One of the repeatedly proposed directions to improve photon management is that of up- and down-conversion of photon energy. In up-conversion two photons with energy hv < EG (the band gap) create one photon with hv > EG, while in down-conversion one photon with energy hv > 2EG, yields two photons with energy hv > EG.

Multi-exciton generation (MEG), although not a "photon management" process, can achieve effects like down-conversion, which, though, is more limited than MEG. In MEG one photon with energy hv > nEG yields n electron-hole pairs with energy EG. Because MEG has clear advantages over down-conversion, in the following we will, instead of considering both, consider MEG.
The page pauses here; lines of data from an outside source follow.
(** * ChatLLaMA RLHF trainer: actor-critic rollout, PPO update, checkpoints

    A shallow embedding of the parts of
      apps/accelerate/chatllama/chatllama/rlhf/trainer.py
      apps/accelerate/chatllama/chatllama/rlhf/base_model.py
      apps/accelerate/chatllama/chatllama/rlhf/reward.py
    that the specification talks about, followed by the properties that
    were checked against them.

    Conventions of the embedding.
    - Python exceptions are values of [exn]; a call that can raise returns
      a [result]; code that mutates the trainer is a function of the
      trainer state returning the result paired with the state reached
      (a raise keeps whatever was mutated before it).
    - Tensor entries are exact rationals extended with one not-a-number
      element that every arithmetic operation propagates.  Rounding and the
      infinities of IEEE arithmetic are not represented.
    - exp, log and sqrt, the pretrained networks, the tokenizers and the
      model catalog of [model_list.py] are parameters of the sections that
      use them. *)

From Stdlib Require Import QArith Qcanon Lqa Ascii String.
From stdpp Require Import base strings list gmap numbers.

Open Scope Qc_scope.

(* ================================================================== *)
(** ** Python runtime: exceptions and results *)

Inductive exn : Type :=
| ValueError (msg : string)
| RuntimeError (msg : string)
| IndexError (msg : string)
| KeyError (key : string)
| TypeError (msg : string)
| OSError (msg : string)
| UnpicklingError (msg : string)
| AttributeError (name : string).

Inductive result (A : Type) : Type :=
| Ok (a : A)
| Raise (e : exn).

Arguments Ok {A} a.
Arguments Raise {A} e.

Definition rbind {A B} (r : result A) (k : A -> result B) : result B :=
  match r with
  | Ok a => k a
  | Raise e => Raise e
  end.

#[export] Instance result_ret : MRet result := fun A a => Ok a.

#[export] Instance result_bind : MBind result := fun A B k r => rbind r k.

(** [result] lifted over a list, left to right: the first raise wins. *)
Fixpoint rmap {A B} (f : A -> result B) (l : list A) : result (list B) :=
  match l with
  | [] => Ok []
  | a :: l' =>
      match f a with
      | Raise e => Raise e
      | Ok b =>
          match rmap f l' with
          | Raise e => Raise e
          | Ok bs => Ok (b :: bs)
          end
      end
  end.

Fixpoint rmap2 {A B C} (f : A -> B -> result C) (l1 : list A) (l2 : list B)
  : result (list C) :=
  match l1, l2 with
  | a :: l1', b :: l2' =>
      match f a b with
      | Raise e => Raise e
      | Ok c =>
          match rmap2 f l1' l2' with
          | Raise e => Raise e
          | Ok cs => Ok (c :: cs)
          end
      end
  | _, _ => Ok []
  end.

(** Stateful code: the state reached is returned also when the call raises. *)
Definition M (S A : Type) : Type := S -> result A * S.

Definition mret {S A} (a : A) : M S A := fun s => (Ok a, s).

Definition mraise {S A} (e : exn) : M S A := fun s => (Raise e, s).

Definition mbind' {S A B} (m : M S A) (k : A -> M S B) : M S B :=
  fun s =>
    match m s with
    | (Ok a, s') => k a s'
    | (Raise e, s') => (Raise e, s')
    end.

Definition mlift {S A} (r : result A) : M S A := fun s => (r, s).

Definition mget {S} : M S S := fun s => (Ok s, s).

Definition mmodify {S} (f : S -> S) : M S unit := fun s => (Ok tt, f s).

#[export] Instance M_ret {S} : MRet (M S) := fun A a => mret a.

#[export] Instance M_bind {S} : MBind (M S) := fun A B k m => mbind' m k.

#[export] Instance M_fmap {S} : FMap (M S) :=
  fun A B f m => mbind' m (fun a => mret (f a)).

(** [try: body except Exception: handler].  Every constructor of [exn] is a
    subclass of Python's [Exception], so the handler takes them all. *)
Definition try_except {S A} (body : M S A) (handler : exn -> M S A) : M S A :=
  fun s =>
    match body s with
    | (Ok a, s') => (Ok a, s')
    | (Raise e, s') => handler e s'
    end.

(* ================================================================== *)
(** ** Python strings *)

(** ["c" in s] for a one-character needle. *)
Fixpoint str_contains (c : ascii) (s : string) : bool :=
  match s with
  | EmptyString => false
  | String a s' => if Ascii.eqb a c then true else str_contains c s'
  end.

(** [s.split(c)] for a one-character separator: never empty, and one item
    longer than the number of separators in [s]. *)
Fixpoint str_split (c : ascii) (s : string) : list string :=
  match s with
  | EmptyString => [EmptyString]
  | String a s' =>
      if Ascii.eqb a c then EmptyString :: str_split c s'
      else
        match str_split c s' with
        | h :: t => String a h :: t
        | [] => [String a EmptyString]
        end
  end.

(** [l[i]] on a Python list. *)
Definition py_index {A} (l : list A) (i : nat) : result A :=
  match l !! i with
  | Some a => Ok a
  | None => Raise (IndexError "list index out of range")
  end.

(* ================================================================== *)
(** ** trainer.py: check_model_family *)

(** The configurations [ConfigActor], [ConfigCritic] and [ConfigReward]
    (config.py) as far as the trainer reads them. *)
Record ConfigModel : Type := {
  model : string;
}.

Section ModelFamily.

(** The catalog [hf_models] of model_list.py. *)
Variable hf_models : list string.

Definition in_hf_models (name : string) : bool :=
  bool_decide (name ∈ hf_models).

(** [if "/" in name: name = name.split("/")[1]] *)
Definition strip_namespace (name : string) : result string :=
  if str_contains "/" name then py_index (str_split "/" name) 1
  else Ok name.

Definition check_model_family (config1 config2 : ConfigModel) : result bool :=
  if in_hf_models (model config1) && in_hf_models (model config2) then
    model_name1 ← strip_namespace (model config1);
    model_name2 ← strip_namespace (model config2);
    base1 ← py_index (str_split "-" model_name1) 0;
    base2 ← py_index (str_split "-" model_name2) 0;
    Ok (bool_decide (base1 = base2))
  else if negb (in_hf_models (model config1))
          && negb (in_hf_models (model config2)) then
    Ok true
  else
    Ok false.

End ModelFamily.

(* ================================================================== *)
(** ** Tensors *)

(** One entry of a floating-point tensor. *)
Inductive tfloat : Type :=
| Fin (q : Qc)
| NaN.

Definition tlift2 (f : Qc -> Qc -> Qc) (a b : tfloat) : tfloat :=
  match a, b with
  | Fin x, Fin y => Fin (f x y)
  | _, _ => NaN
  end.

Definition tadd : tfloat -> tfloat -> tfloat := tlift2 Qcplus.
Definition tsub : tfloat -> tfloat -> tfloat := tlift2 Qcminus.
Definition tmul : tfloat -> tfloat -> tfloat := tlift2 Qcmult.

Definition tneg (a : tfloat) : tfloat :=
  match a with
  | Fin x => Fin (- x)
  | NaN => NaN
  end.

(** Division; a zero divisor gives not-a-number (0/0 in IEEE arithmetic; the
    infinities of x/0 are not represented). *)
Definition tdiv (a b : tfloat) : tfloat :=
  match a, b with
  | Fin x, Fin y => if bool_decide (y = 0) then NaN else Fin (x / y)
  | _, _ => NaN
  end.

Definition Qc_max (x y : Qc) : Qc := if bool_decide (x ≤ y) then y else x.
Definition Qc_min (x y : Qc) : Qc := if bool_decide (x ≤ y) then x else y.

(** [torch.max(a, b)] and [torch.min(a, b)] on entries. *)
Definition tmax : tfloat -> tfloat -> tfloat := tlift2 Qc_max.
Definition tmin : tfloat -> tfloat -> tfloat := tlift2 Qc_min.

(** [x.clamp(lo, hi)], which torch computes as [min(max(x, lo), hi)]. *)
Definition tclamp (x lo hi : tfloat) : tfloat := tmin (tmax x lo) hi.

(** [x ** n] for a natural exponent. *)
Definition tpow (x : tfloat) (n : nat) : tfloat :=
  match x with
  | Fin q => Fin (q ^ n)
  | NaN => NaN
  end.

(** Entries written as integers and as fractions. *)
Definition fin (z : Z) : tfloat := Fin (Q2Qc (inject_Z z)).
Definition frac (n : Z) (d : positive) : tfloat := Fin (Q2Qc (n # d)).

Definition tfloat_of_nat (n : nat) : tfloat := fin (Z.of_nat n).

(** [torch.isnan] on one entry. *)
Definition isnan (a : tfloat) : bool :=
  match a with
  | Fin _ => false
  | NaN => true
  end.

(** Tensors of rank 1, 2 and 3 are nested lists, outermost dimension first. *)
Abbreviation tensor1 := (list tfloat).
Abbreviation tensor2 := (list (list tfloat)).
Abbreviation tensor3 := (list (list (list tfloat))).
(** Token ids and masks, [batch, seq_len]. *)
Abbreviation tokens := (list (list Z)).

(** [t.shape[1]] of a tensor kept as a list of rows. *)
Definition shape1 {A} (t : list (list A)) : nat :=
  match t with
  | r :: _ => length r
  | [] => 0%nat
  end.

(** Broadcasting along one dimension: equal sizes pair up, a size of one is
    repeated, anything else is torch's size-mismatch error. *)
Definition bcast {A B C} (f : A -> B -> result C) (l1 : list A) (l2 : list B)
  : result (list C) :=
  if (length l1 =? length l2)%nat then rmap2 f l1 l2
  else
    match l1, l2 with
    | [a], _ => rmap (f a) l2
    | _, [b] => rmap (fun a => f a b) l1
    | _, _ =>
        Raise (RuntimeError
                 "The size of tensor a must match the size of tensor b")
    end.

Definition op1 (f : tfloat -> tfloat -> tfloat) (a b : tensor1)
  : result tensor1 :=
  bcast (fun x y => Ok (f x y)) a b.

Definition op2 (f : tfloat -> tfloat -> tfloat) (a b : tensor2)
  : result tensor2 :=
  bcast (op1 f) a b.

(** A rank-1 operand against a rank-2 one is read as a single row. *)
Definition op2_1 (f : tfloat -> tfloat -> tfloat) (a : tensor2) (v : tensor1)
  : result tensor2 :=
  op2 f a [v].

Definition map2d (f : tfloat -> tfloat) (a : tensor2) : tensor2 :=
  map (map f) a.

Definition tsum (l : tensor1) : tfloat := foldr tadd (Fin 0) l.

(** [t.sum(dim=-1)] and [t.mean(dim=-1)] on a rank-2 tensor. *)
Definition sum_last (t : tensor2) : tensor1 := map tsum t.

Definition mean1 (l : tensor1) : tfloat := tdiv (tsum l) (tfloat_of_nat (length l)).

Definition mean_last (t : tensor2) : tensor1 := map mean1 t.

(** [t.mean()] over all entries. *)
Definition mean_all (t : tensor2) : tfloat := mean1 (concat t).

(** [t[:, -n:]] on one row: Python reads [-0:] as the whole row, and a
    slice longer than the row is the whole row too. *)
Definition py_last_n {A} (n : nat) (l : list A) : list A :=
  if (n =? 0)%nat then l else drop (length l - n) l.

(** [t[:, -1]]: the last column; indexing a row of size 0 raises. *)
Definition last_column {A} (t : list (list A)) : result (list A) :=
  rmap (fun r => match r !! (length r - 1)%nat with
                 | Some x => Ok x
                 | None =>
                     Raise (IndexError
                              "index -1 is out of bounds for dimension 1 with size 0")
                 end) t.

(** [t.item()]: only a one-element tensor converts to a scalar. *)
Definition item {A} (t : list A) : result A :=
  match t with
  | [a] => Ok a
  | _ =>
      Raise (RuntimeError
               "a Tensor with more than one element cannot be converted to Scalar")
  end.

(** [torch.stack] of rows: all rows must have the same size. *)
Definition stack {A} (rows : list (list A)) : result (list (list A)) :=
  match rows with
  | [] => Raise (RuntimeError "stack expects a non-empty TensorList")
  | r :: rest =>
      if forallb (fun r' => (length r' =? length r)%nat) rest then Ok rows
      else Raise (RuntimeError "stack expects each tensor to be equal size")
  end.

(* ================================================================== *)
(** ** trainer.py: configuration, experience records, ActorCritic.forward *)

(** [config.trainer] (config.py) as far as [learn] and [train] read it. *)
Record ConfigTrainer : Type := {
  epochs : nat;
  actor_eps_clip : tfloat;
  critic_eps_clip : tfloat;
  beta_s : tfloat;
  batch_size : nat;
  gamma_discounted : tfloat;
  deepspeed_enable : bool;
  accelerate_enable : bool;
}.

Record Config : Type := {
  actor : ConfigModel;
  critic : ConfigModel;
  reward : ConfigModel;
  trainer : ConfigTrainer;
}.

(** The namedtuple [Memory]. *)
Record Memory : Type := {
  states_actor : list Z;
  actions : list Z;
  values : tensor1;
  rewards : tensor1;
  actions_log_probs : tensor1;
  sequences_actor : list Z;
  sequences_mask_actor : list Z;
  sequences_critic : list Z;
  sequences_mask_critic : list Z;
  action_len_actor : nat;
  action_len_critic : nat;
}.

(** One mini-batch as the DataLoader's default collate function hands it to
    the loop of [learn]: every tensor field stacked, every int field turned
    into a rank-1 tensor. *)
Record Batch : Type := {
  b_states_actor : tokens;
  b_old_actions : tokens;
  b_old_values : tensor2;
  b_rewards : tensor2;
  b_old_actions_log_probs : tensor2;
  b_sequences_actor : tokens;
  b_sequences_mask_actor : tokens;
  b_sequences_critic : tokens;
  b_sequences_mask_critic : tokens;
  b_action_len_actor : list nat;
  b_action_len_critic : list nat;
}.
We find that a straightforward analysis of this approach to “photon management” for a single junction cell under the detailed balance limit shows clearly that, even if we assume (highly unrealistic) 100% efficient up-conversion and MEG, a new theoretical PV conversion limit of 49 %, instead of 31% is arrived at, a maximum possible gain of ≈60%. The main attractive feature of the combination of up-conversion and MEG is a significant broadening of the optimal band-gap range. Rough estimates for the very highest possibly feasible efficiencies for up-conversion and MEG (25% and 70% respectively), yield at most slightly less than 40% PV conversion efficiency, i.e., only a ˜25% gain over conventional single band gap semiconductor.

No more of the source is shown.